Cathodic Protection Rectifiers

Rectifiers are the control point for many impressed current cathodic protection systems. A rectifier inspection is not just a meter reading; it is a check of power conversion, circuit continuity, current delivery, control settings, anode-bed loading, and whether the system behavior matches the protected structure.

Rectifier Authority Pages

Rectifier Troubleshooting

How to interpret zero output, voltage-only output, current-only changes, blown components, tap settings, and abnormal output trends.

Rectifier Efficiency

How DC output power, AC input power, panel meters, and kilowatt-hour meter data fit together in a rectifier efficiency check.

Rectifier Output

How to read and verify DC voltage, DC current, shunts, taps, polarity, and output adjustments without mistaking panel readings for proof of protection.

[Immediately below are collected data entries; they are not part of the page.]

(* ===== verification/Limits.v ===== *)
(** * Battery limits and the per-target floors (go/internal/control/dispatch.go)

    [PowerLimits], [DispatchTarget] and [batteryInfo], the clamps every
    command passes and the floors the safety pipeline applies. A slice that the
    code changes in place and returns is a list here; each caller goes on with
    the returned one. Sums and lists built over a Go map take their order from
    [MapIter]: any order the map may give. *)
From S2P Require Import Prelude Float64 GoTime Json Kalman Health Telemetry.
From Stdlib Require Import ZArith Lia.
From stdpp Require Import base gmap strings list.
#[local] Open Scope Z_scope.

(** The order a [range] over a map visits its entries. *)
Class MapIter : Type := {
  map_iter : forall {A : Type}, gmap string A -> list (string * A);
  map_iter_perm : forall (A : Type) (m : gmap string A), map_iter m ≡ₚ map_to_list m
}.
Definition canonical_iter : MapIter :=
  {| map_iter := fun A m => map_to_list m; map_iter_perm := fun A m => Permutation_refl _ |}.

Definition keys `{MapIter} {A} (m : gmap string A) : list string := fst <$> map_iter m.

Definition sumF (l : list f64) : f64 := fold_left fadd l (of_Z 0).

(** ** PowerLimits *)
Record PowerLimits : Type := mkLimits {
  MaxChargeW : f64;
  MaxDischargeW : f64;
  MaxChargeWSet : bool;
  MaxDischargeWSet : bool;
  SoCMax : f64;
  SoCMaxSet : bool;
  SoCMin : f64
}.

(** The zero value of the struct: every field unset. *)
Definition noLimits : PowerLimits :=
  mkLimits (of_Z 0) (of_Z 0) false false (of_Z 0) false (of_Z 0).

Definition MaxCommandW : f64 := of_Z 5000.
Definition dischargeFloorSoC : f64 := lit 5 100.

Definition socFloor (l : PowerLimits) : f64 :=
  if flt dischargeFloorSoC (SoCMin l) && fle (SoCMin l) (of_Z 1) then SoCMin l
  else dischargeFloorSoC.

Definition socCeiling (l : PowerLimits) : f64 :=
  if (SoCMaxSet l || flt (of_Z 0) (SoCMax l)) && fle (of_Z 0) (SoCMax l) && fle (SoCMax l) (of_Z 1)
  then SoCMax l else of_Z 1.

Definition effectivePowerLimit (value : f64) (set : bool) : f64 :=
  if set && fle (of_Z 0) value then value
  else if flt (of_Z 0) value then value
  else MaxCommandW.

Definition chargeCap (l : PowerLimits) : f64 := effectivePowerLimit (MaxChargeW l) (MaxChargeWSet l).
Definition dischargeCap (l : PowerLimits) : f64 :=
  effectivePowerLimit (MaxDischargeW l) (MaxDischargeWSet l).

(** [limits[driver]]: a missing entry is the zero value. *)
Definition limitsOf (limits : gmap string PowerLimits) (driver : string) : PowerLimits :=
  default noLimits (limits !! driver).

(** ** DispatchTarget *)
Record DispatchTarget : Type := mkTarget { tDriver : string; TargetW : f64; Clamped : bool }.

Definition setW (w : f64) (t : DispatchTarget) : DispatchTarget := mkTarget (tDriver t) w true.

Definition sumTargets (ts : list DispatchTarget) : f64 := sumF (TargetW <$> ts).

(** ** batteryInfo *)
Record batteryInfo : Type := mkBattery {
  bDriver : string;
  capacityWh : f64;
  currentW : f64;
  soc : f64;
  online : bool;
  group : string;
  maxChargeW : f64;
  maxDischargeW : f64;
  maxChargeWSet : bool;
  maxDischargeWSet : bool;
  dischargeBlocked : bool;
  chargeBlocked : bool;
  socMissing : bool;
  belowOwnerFloor : bool
}.

Definition bChargeCap (b : batteryInfo) : f64 := effectivePowerLimit (maxChargeW b) (maxChargeWSet b).
Definition bDischargeCap (b : batteryInfo) : f64 :=
  effectivePowerLimit (maxDischargeW b) (maxDischargeWSet b).

(** [(dischargeBlocked, chargeBlocked)] from a driver's capability flags. *)
Definition batteryDirectionBlocks (data : RawMessage) : bool * bool :=
  match data with
  | RawEmpty => (false, false)
  | _ =>
      match obj_fields data with
      | None => (false, false)
      | Some fields =>
          let d := bool_field "discharge_capable" fields in
          let c := bool_field "charge_capable" fields in
          if field_err d || field_err c then (false, false)
          else (negb (default true (field_opt d)), negb (default true (field_opt c)))
      end
  end.

(** ** Clamps *)
Definition clampWithSoC (target : f64) (b : batteryInfo) : f64 * bool :=
  let '(clamped, was) :=
    if fle (soc b) dischargeFloorSoC && flt target (of_Z 0) then (of_Z 0, true)
    else (target, false) in
  if flt (bChargeCap b) clamped then (bChargeCap b, true)
  else if flt clamped (fneg (bDischargeCap b)) then (fneg (bDischargeCap b), true)
  else (clamped, was).

Definition clampTarget (limits : gmap string PowerLimits) (t : DispatchTarget) : DispatchTarget :=
  let lim := limitsOf limits (tDriver t) in
  if flt (chargeCap lim) (TargetW t) then setW (chargeCap lim) t
  else if flt (TargetW t) (fneg (dischargeCap lim)) then setW (fneg (dischargeCap lim)) t
  else t.

Definition clampTargetsToPowerLimits (targets : list DispatchTarget)
    (limits : gmap string PowerLimits) : list DispatchTarget :=
  clampTarget limits <$> targets.

(** ** Floors *)
Definition floorNegativeTargets (targets : list DispatchTarget) : list DispatchTarget :=
  (fun t => if flt (TargetW t) (of_Z 0) then setW (of_Z 0) t else t) <$> targets.

Definition floorBlockedCharge (targets : list DispatchTarget) (noSelfCharge : bool)
    (blocked : gset string) : list DispatchTarget :=
  if negb noSelfCharge && bool_decide (size blocked = 0%nat) then targets
  else
    (fun t => if fle (TargetW t) (of_Z 0) then t
              else if noSelfCharge || bool_decide (tDriver t ∈ blocked) then setW (of_Z 0) t
              else t) <$> targets.

Definition floorBelowOwnerFloorDischarge (targets : list DispatchTarget) (blocked : gset string)
  : list DispatchTarget :=
  if bool_decide (size blocked = 0%nat) then targets
  else
    (fun t => if flt (TargetW t) (of_Z 0) && bool_decide (tDriver t ∈ blocked) then setW (of_Z 0) t
              else t) <$> targets.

What a Rectifier Reading Can and Cannot Prove

A rectifier reading proves that the power source is producing some measurable DC output at the time of inspection. It does not, by itself, prove that all protected structures satisfy a cathodic protection criterion, that current is distributing correctly, or that every anode branch is active.

Good interpretation compares rectifier output with structure-to-electrolyte potentials, instant-off data, anode lead currents, historical output, RMU values, circuit resistance, and known system configuration.

Core Rectifier Inspection Items

  • AC supply condition, breaker status, and enclosure safety.
  • DC output voltage and DC output current.
  • Tap settings, polarity, coarse/fine adjustments, and automatic-control settings where present.
  • Shunt rating, meter accuracy, and independent DVM verification.
  • Anode-bed circuit resistance and branch-current balance.
  • RMU or remote monitoring agreement with field readings.
  • Evidence of overheating, corrosion, loose conductors, failed surge protection, or damaged cabinet components.